I was a little girl and all I wanted was to grow up.
Now I’m grown, and I’ve been told by culture at large that my goal should be the opposite. Girlish figure, youthful skin, age-defying beauty. I’m thirty-eight years old, and I’ve internalized the idea—a male-gaze measure—that I am “too old” for mini skirts, over the knee boots, fast fashion. I look at my face and notice the fine lines.
And even though I was looking for it, I passed my moment—that brief, impossible moment when I was not too young to have sex with, but young enough to pass for underage. I understood that once I passed that moment, I was forever on a downslope, shifting toward middle age invisibility, sailing off for my “last fuckable day,” as the Amy Schumer skit so aptly skewered it. Still, I perceive that I am less desired the older I become. I was too young for my own cognition before. It’s like I have never been right, never been acceptable, never been pleasing as is.
When I was younger, I wished to please men. I thought when I was older, I might know how.
I had breasts and hips before the end of elementary school, which mortified me but meant I was constantly mistaken for older. I wanted to be friends with the boys, same as ever. I wanted to fit in with them (I was the only girl). I wanted to pick scabs and catch footballs, ride skateboards and fart and laugh. I wanted to be the same as before, when we were all just children. But puberty is irreversibly cruel.
At the same time everything about me was going soft, the boys I’d palled around with for the previous decade (literally since we were babies in playgroups) were metamorphosing, too. They looked a lot the same to me, but they thought differently. All of a sudden, I was valuable not only as the girl, the only girl, or their friend, Marissa, but as a body to be touched, to be coveted, to be kissed. I was a prize to be won in a recess pickup game instead of a player. I was a trophy.

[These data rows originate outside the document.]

(** * finance-tracker: the budget accounting model and transaction validation

    A shallow embedding of [budget.py] and [transaction.py].

    - Python [str] values are modelled as [string] restricted to ASCII:
      [str.strip], [str.lower] and the regular-expression class [\d] are
      given their ASCII behaviour.
    - Python [float] values are IEEE 754 binary64 numbers, modelled with the
      Standard Library's [spec_float] at precision 53 and maximal exponent
      1024.  A Python [int] is an unbounded integer.
    - The two dictionaries of a [Budget] are finite maps with string keys.
    - Methods that read or write [self] are written in a state-and-exception
      monad over the [Budget] record; an exception carries the state in which
      it was raised. *)

From Stdlib Require Import ZArith Lia Bool List Ascii String SpecFloat.
From stdpp Require Import gmap strings sorting.

Local Open Scope string_scope.
Local Open Scope Z_scope.

(** ** Python strings (ASCII) *)
Module PyStr.

(** [str.isspace] on one ASCII character: TAB, LF, VT, FF, CR, the four
    separators FS, GS, RS, US and the space. *)
Definition isspace (c : ascii) : bool :=
  let n := nat_of_ascii c in
  ((9 <=? n)%nat && (n <=? 13)%nat) || ((28 <=? n)%nat && (n <=? 32)%nat).

Definition isupper (c : ascii) : bool :=
  let n := nat_of_ascii c in (65 <=? n)%nat && (n <=? 90)%nat.

Definition isdigit (c : ascii) : bool :=
  let n := nat_of_ascii c in (48 <=? n)%nat && (n <=? 57)%nat.

Definition lower_char (c : ascii) : ascii :=
  if isupper c then ascii_of_nat (nat_of_ascii c + 32) else c.

(** [s.lower()] *)
Fixpoint lower (s : string) : string :=
  match s with
  | EmptyString => EmptyString
  | String c s' => String (lower_char c) (lower s')
  end.

Fixpoint lstrip (s : string) : string :=
  match s with
  | EmptyString => EmptyString
  | String c s' => if isspace c then lstrip s' else s
  end.

Fixpoint rstrip (s : string) : string :=
  match s with
  | EmptyString => EmptyString
  | String c s' =>
      match rstrip s' with
      | EmptyString => if isspace c then EmptyString else String c EmptyString
      | r => String c r
      end
  end.

(** [s.strip()] *)
Definition strip (s : string) : string := rstrip (lstrip s).

(** The value of a decimal digit character. *)
Definition digit_value (c : ascii) : Z := Z.of_nat (nat_of_ascii c) - 48.

(** [int(s)] on a string of decimal digits, most significant first. *)
Fixpoint int_of_digits_from (acc : Z) (s : string) : Z :=
  match s with
  | EmptyString => acc
  | String c s' => int_of_digits_from (10 * acc + digit_value c) s'
  end.

Definition int_of_digits (s : string) : Z := int_of_digits_from 0 s.

End PyStr.

(** ** Python floats (binary64) *)
Module PyFloat.

Definition prec : Z := 53.
Definition emax : Z := 1024.

Abbreviation float := spec_float.

Definition pzero : float := S754_zero false.
Definition of_Z (z : Z) : float := binary_normalize prec emax z 0 false.

Definition add : float -> float -> float := SFadd prec emax.
Definition sub : float -> float -> float := SFsub prec emax.
Definition mul : float -> float -> float := SFmul prec emax.
Definition div : float -> float -> float := SFdiv prec emax.
Definition ltb : float -> float -> bool := SFltb.
Definition leb : float -> float -> bool := SFleb.

(** The correctly rounded quotient of two integers, [n / d] with [d > 0]. *)
Definition of_ratio (neg : bool) (n d : positive) : float :=
  SFdiv prec emax (S754_finite neg n 0) (S754_finite false d 0).

(** The correctly rounded value of [(-1)^neg * m * 10^e]. *)
Definition of_decimal (neg : bool) (m : Z) (e : Z) : float :=
  match m with
  | Zpos p =>
      if 0 <=? e
      then binary_normalize prec emax
             (if neg then - (m * 10 ^ e) else m * 10 ^ e) 0 false
      else of_ratio neg p (Z.to_pos (10 ^ (- e)))
  | _ => S754_zero neg
  end.

(** Round-half-even of the rational [n / d] to an integer, [d > 0]. *)
Definition div_half_even (n d : Z) : Z :=
  let q := n / d in
  let r := n mod d in
  match 2 * r ?= d with
  | Lt => q
  | Gt => q + 1
  | Eq => if Z.even q then q else q + 1
  end.

(** [round(x, 2)] on a float: infinities and NaN round to themselves; a
    finite [x] goes to the decimal with two fractional digits nearest to its
    exact value (ties to even), which is then read back as a float. *)
Definition round2 (x : float) : float :=
  match x with
  | S754_finite s m e =>
      if 0 <=? e then x
      else
        match div_half_even (Zpos m * 100) (2 ^ (- e)) with
        | Zpos q => of_ratio s q 100
        | _ => S754_zero s
        end
  | _ => x
  end.

#[global] Arguments add : simpl never.
#[global] Arguments sub : simpl never.
#[global] Arguments mul : simpl never.
#[global] Arguments div : simpl never.
#[global] Arguments ltb : simpl never.
#[global] Arguments leb : simpl never.
#[global] Arguments of_Z : simpl never.
#[global] Arguments round2 : simpl never.

End PyFloat.

(** ** Python objects, exceptions and the builtin [float()] *)
Module Py.
Import PyFloat.

(** The values a caller passes as an amount or a limit.  [PyNone] stands for
    any object that is neither a string nor a number. *)
Inductive pyobj : Type :=
| PyFloat (f : float)
| PyInt (z : Z)
| PyStr (s : string)
| PyNone.
(** C8.  In every run of the stager dispatcher, the job parameter
    [StageRequest] is set if and only if [setRequest] was called and
    succeeded; when it is set, the writes of the run are exactly the status
    write "to be sent", the stage request, the parameter and the status write
    "sent", in this order; the run always starts with the status write "to be
    sent", and the status write "sent" never comes before it.  Without
    configured overrides the two status writes are ("Staging", "Request To Be
    Sent") and ("Staging", "Request Sent"). *)
Theorem requestStaging_parameter_between_status_writes
  (env : Env) (stageLFNs : StageRequest) (st : State) :
  let new := eventsSince st (snd (requestStaging env stageLFNs st)) in
  let toBeSent := SetStatus (stagingMajor env) (minorToBeSent env) "" in
  let sent := SetStatus (stagingMajor env) (minorSent env) "" in
  let request := SetRequest stageLFNs (jid env) in
  ((exists rid, In (SetParameter "StageRequest" rid) new)
   <-> In request new /\ isOK (setRequest env stageLFNs (jid env)) = true)
  /\ (forall rid, In (SetParameter "StageRequest" rid) new ->
        new = [toBeSent; request; SetParameter "StageRequest" rid; sent])
  /\ nth_error new 0 = Some toBeSent
  /\ (forall i j, minorToBeSent env <> minorSent env ->
        nth_error new i = Some sent -> nth_error new j = Some toBeSent ->
        (j < i)%nat)
  /\ (StagingStatus (config env) = None ->
      StagingMinorStatus (config env) = None ->
      toBeSent = SetStatus "Staging" "Request To Be Sent" ""
      /\ sent = SetStatus "Staging" "Request Sent" "").
Proof.
  cbv zeta. rewrite requestStaging_run. cbv zeta.
  split; [|split; [|split; [|split]]].
  - destruct (setStatus env _ _) as [[]|msg]; cbn [snd];
      [destruct (setRequest env stageLFNs (jid env)) as [value|msg]; cbn [snd]|];
      rewrite eventsSince_addEvents; cbn [isOK]; split.
    + intros _. split; [right; left; reflexivity | reflexivity].
    + intros _. eexists. right. right. left. reflexivity.
    + intros [rid H]. in_explicit_list.
    + intros [_ H]. discriminate H.
    + intros [rid H]. in_explicit_list.
    + intros [H _]. in_explicit_list.
  - intros rid.
    destruct (setStatus env _ _) as [[]|msg]; cbn [snd];
      [destruct (setRequest env stageLFNs (jid env)) as [value|msg]; cbn [snd]|];
      rewrite eventsSince_addEvents; intros H; in_explicit_list.
    injection H as <-. reflexivity.
  - destruct (setStatus env _ _) as [[]|msg]; cbn [snd];
      [destruct (setRequest env stageLFNs (jid env)) as [value|msg]; cbn [snd]|];
      rewrite eventsSince_addEvents; reflexivity.
  - intros i j Hne.
    assert (Hdiff : SetStatus (stagingMajor env) (minorToBeSent env) ""
                    <> SetStatus (stagingMajor env) (minorSent env) "")
      by (intros H; injection H as H; contradiction).
    destruct (setStatus env _ _) as [[]|msg]; cbn [snd];
      [destruct (setRequest env stageLFNs (jid env)) as [value|msg]; cbn [snd]|];
      rewrite eventsSince_addEvents; intros Hi Hj;
      repeat (destruct i as [|i]; cbn in Hi; try discriminate Hi;
              try (injection Hi as Hi; congruence));
      repeat (destruct j as [|j]; cbn in Hj; try discriminate Hj;
              try (injection Hj as Hj; congruence));
      try lia.
  - unfold stagingMajor, minorToBeSent, minorSent. intros -> ->. split; reflexivity.
Qed.
(** The geometry of a capture: the direction of the jump, the square
    jumped over and the landing square. *)
Lemma capture_shape board from to piece :
  length board = 64%nat -> cell board from = Some piece ->
  to ∈ getCaptureMoves board from ->
  exists dr dc,
    (dr, dc) ∈ directionsOf piece /\ Z.abs dr = 1 /\ Z.abs dc = 1
    /\ 0 <= from < 64 /\ 0 <= to < 64
    /\ getPosition from = (from / 8, from mod 8)
    /\ getPosition to = (from / 8 + dr * 2, from mod 8 + dc * 2)
    /\ to = from + 16 * dr + 2 * dc
    /\ cell board to = None
    /\ 0 <= from + 8 * dr + dc < 64
    /\ getIndex (from / 8 + dr) (from mod 8 + dc) = from + 8 * dr + dc
    /\ exists midPiece, cell board (from + 8 * dr + dc) = Some midPiece
                        /\ side midPiece <> side piece.
Proof.
  intros Hlen Hpiece Hto.
  apply cell_Some_range in Hpiece as Hfrom. rewrite Hlen in Hfrom.
  apply getCaptureMoves_inv in Hto
    as (piece' & dr & dc & Hp & Hd & Hland & midPiece & Hmid & Hside).
  assert (piece' = piece) as -> by congruence.
  pose proof (directionsOf_unit _ _ _ Hd) as [Hdr Hdc].
  apply landing_facts in Hland as (Hto & Hnone & Hpos & Hvalid).
  rewrite Z.rem_mod_nonneg in * by lia.
  apply cell_Some_range in Hmid as Hmidr. rewrite Hlen in Hmidr.
  assert (getIndex (from / 8 + dr) (from mod 8 + dc) <> -1) as Hin by lia.
  apply getIndex_inv in Hin as (Hr & Hc & Hi).
  pose proof (Z.div_mod from 8 ltac:(lia)) as Hdm.
  pose proof (Z.div_mod to 8 ltac:(lia)) as Hdm'.
  pose proof Hpos as Hpos'. rewrite getPosition_inside in Hpos' by lia.
  injection Hpos' as Hrow Hcol.
  exists dr, dc. rewrite Hi in Hmid |- *.
  replace ((from / 8 + dr) * 8 + (from mod 8 + dc)) with (from + 8 * dr + dc)
    in * by lia.
  repeat split; try done; try lia.
  - apply getPosition_inside; lia.
  - exists midPiece. done.
Qed.

(** X11. A capture is a jump over an opposing piece: the destination
    lies two rows and two columns from the origin, and the square in
    between, the one the move clears, holds a piece of the other
    side. *)
Theorem capture_jumps_over_an_opponent (board : Board) (from to : Z)
    (piece : Piece) :
  length board = 64%nat -> cell board from = Some piece ->
  to ∈ getCaptureMoves board from ->
  let '(fromRow, fromCol) := getPosition from in
  let '(toRow, toCol) := getPosition to in
  let mid := getIndex ((fromRow + toRow) / 2) ((fromCol + toCol) / 2) in
  Z.abs (toRow - fromRow) = 2 /\ Z.abs (toCol - fromCol) = 2
  /\ 0 <= mid < 64 /\ mid <> from /\ mid <> to
  /\ exists midPiece, cell board mid = Some midPiece
                      /\ side midPiece <> side piece.
Proof.
  intros Hlen Hpiece Hto.
  destruct (capture_shape _ _ _ _ Hlen Hpiece Hto)
    as (dr & dc & _ & Hdr & Hdc & Hfrom & Hto' & -> & -> & Hsum & _ & Hmid
        & Hidx & midPiece & Hm & Hside).
  assert ((from / 8 + (from / 8 + dr * 2)) / 2 = from / 8 + dr) as ->
    by (symmetry; apply Z.div_unique with (r := 0); lia).
  assert ((from mod 8 + (from mod 8 + dc * 2)) / 2 = from mod 8 + dc) as ->
    by (symmetry; apply Z.div_unique with (r := 0); lia).
  cbv zeta. rewrite Hidx.
  repeat split; try lia.
  exists midPiece. done.
Qed.

Lemma capture_jumps_over_an_opponent_witness :
  let board := boardOf [(17, WP); (26, BP)] in
  Z.abs (4 - 2) = 2 /\ Z.abs (3 - 1) = 2
  /\ 0 <= 26 < 64 /\ 26 <> 17 /\ 26 <> 35
  /\ exists midPiece, cell board 26 = Some midPiece /\ side midPiece <> side WP.
Proof.
  apply (capture_jumps_over_an_opponent (boardOf [(17, WP); (26, BP)]) 17 35 WP);
    [reflexivity|reflexivity|].
  vm_compute. left.
Defined.

(** X12. Every generated move is diagonal, one row away for a step and
    two for a capture; a man only moves towards the far side, a white
    man to higher rows and a black man to lower ones. *)
Theorem men_only_move_forward (board : Board) (from to : Z)
    (capturesOnly : bool) (piece : Piece) :
  length board = 64%nat -> cell board from = Some piece ->
  to ∈ getValidMoves board from capturesOnly ->
  let rows := fst (getPosition to) - fst (getPosition from) in
  let cols := snd (getPosition to) - snd (getPosition from) in
  Z.abs cols = Z.abs rows
  /\ (Z.abs rows = 2 <-> to ∈ getCaptureMoves board from)
  /\ (Z.abs rows = 1 \/ Z.abs rows = 2)
  /\ (isKingPiece piece = false ->
      if decide (side piece = B) then rows < 0 else 0 < rows).
Proof.
  intros Hlen Hpiece Hto rows cols.
  apply cell_Some_range in Hpiece as Hfrom. rewrite Hlen in Hfrom.
  assert (getPosition from = (from / 8, from mod 8)) as Hpf
    by (apply getPosition_inside; lia).
  apply getValidMoves_inv in Hto as [Hcap|(-> & Hnocap & piece' & dr & dc & Hp & Hd & Hland)].
  - pose proof Hcap as Hcap'.
    apply getCaptureMoves_inv in Hcap
      as (piece' & dr & dc & Hp & Hd & Hland & _).
    assert (piece' = piece) as -> by congruence.
    apply landing_facts in Hland as (Hto & _ & Hpos & _).
    rewrite Z.rem_mod_nonneg in Hpos by lia.
    subst rows cols. rewrite Hpf, Hpos. cbn [fst snd].
    pose proof (directionsOf_unit _ _ _ Hd) as [Hdr Hdc].
    repeat split; try lia; try done.
    intros Hman. rewrite (directionsOf_man _ _ _ Hman Hd).
    destruct (decide (side piece = B)); lia.
  - assert (piece' = piece) as -> by congruence.
    apply landing_facts in Hland as (Hto & _ & Hpos & _).
    rewrite Z.rem_mod_nonneg in Hpos by lia.
    subst rows cols. rewrite Hpf, Hpos. cbn [fst snd].
    pose proof (directionsOf_unit _ _ _ Hd) as [Hdr Hdc].
    repeat split; try lia.
    + rewrite Hnocap. intros H. by apply elem_of_nil in H.
    + intros Hman. rewrite (directionsOf_man _ _ _ Hman Hd).
      destruct (decide (side piece = B)); lia.
Qed.

Lemma men_only_move_forward_witness :
  let rows := fst (getPosition 26) - fst (getPosition 17) in
  let cols := snd (getPosition 26) - snd (getPosition 17) in
  Z.abs cols = Z.abs rows
  /\ (Z.abs rows = 2 <-> 26 ∈ getCaptureMoves initializeBoard 17)
  /\ (Z.abs rows = 1 \/ Z.abs rows = 2)
  /\ (isKingPiece WP = false ->
      if decide (side WP = B) then rows < 0 else 0 < rows).
Proof.
  apply (men_only_move_forward initializeBoard 17 26 false WP);
    [reflexivity|reflexivity|].
  vm_compute. right. left.
Defined.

I suppose I found power in the trophy life. I believed that if someone wanted me, I had value. I trained all my instincts on capturing gazes, and eventually, I got pretty damn good at that game.
This meant that when I was twelve, and I had a “boyfriend” who was seventeen, who whispered in my ear about how I couldn’t be twelve because “you feel at least fifteen.” I believed him. I understood something—or thought I did—beyond my years.
I had been hearing that I was jailbait for years. When I think about jailbait, here is what I see: an old-timey jailhouse with bars around cells, and I, a teeny tiny worm tied in the middle of the room. Hooked on a line, maybe. I can’t see the detail. I think of fish bait, and a cartoon jail, and the word falls apart on me like nonsense.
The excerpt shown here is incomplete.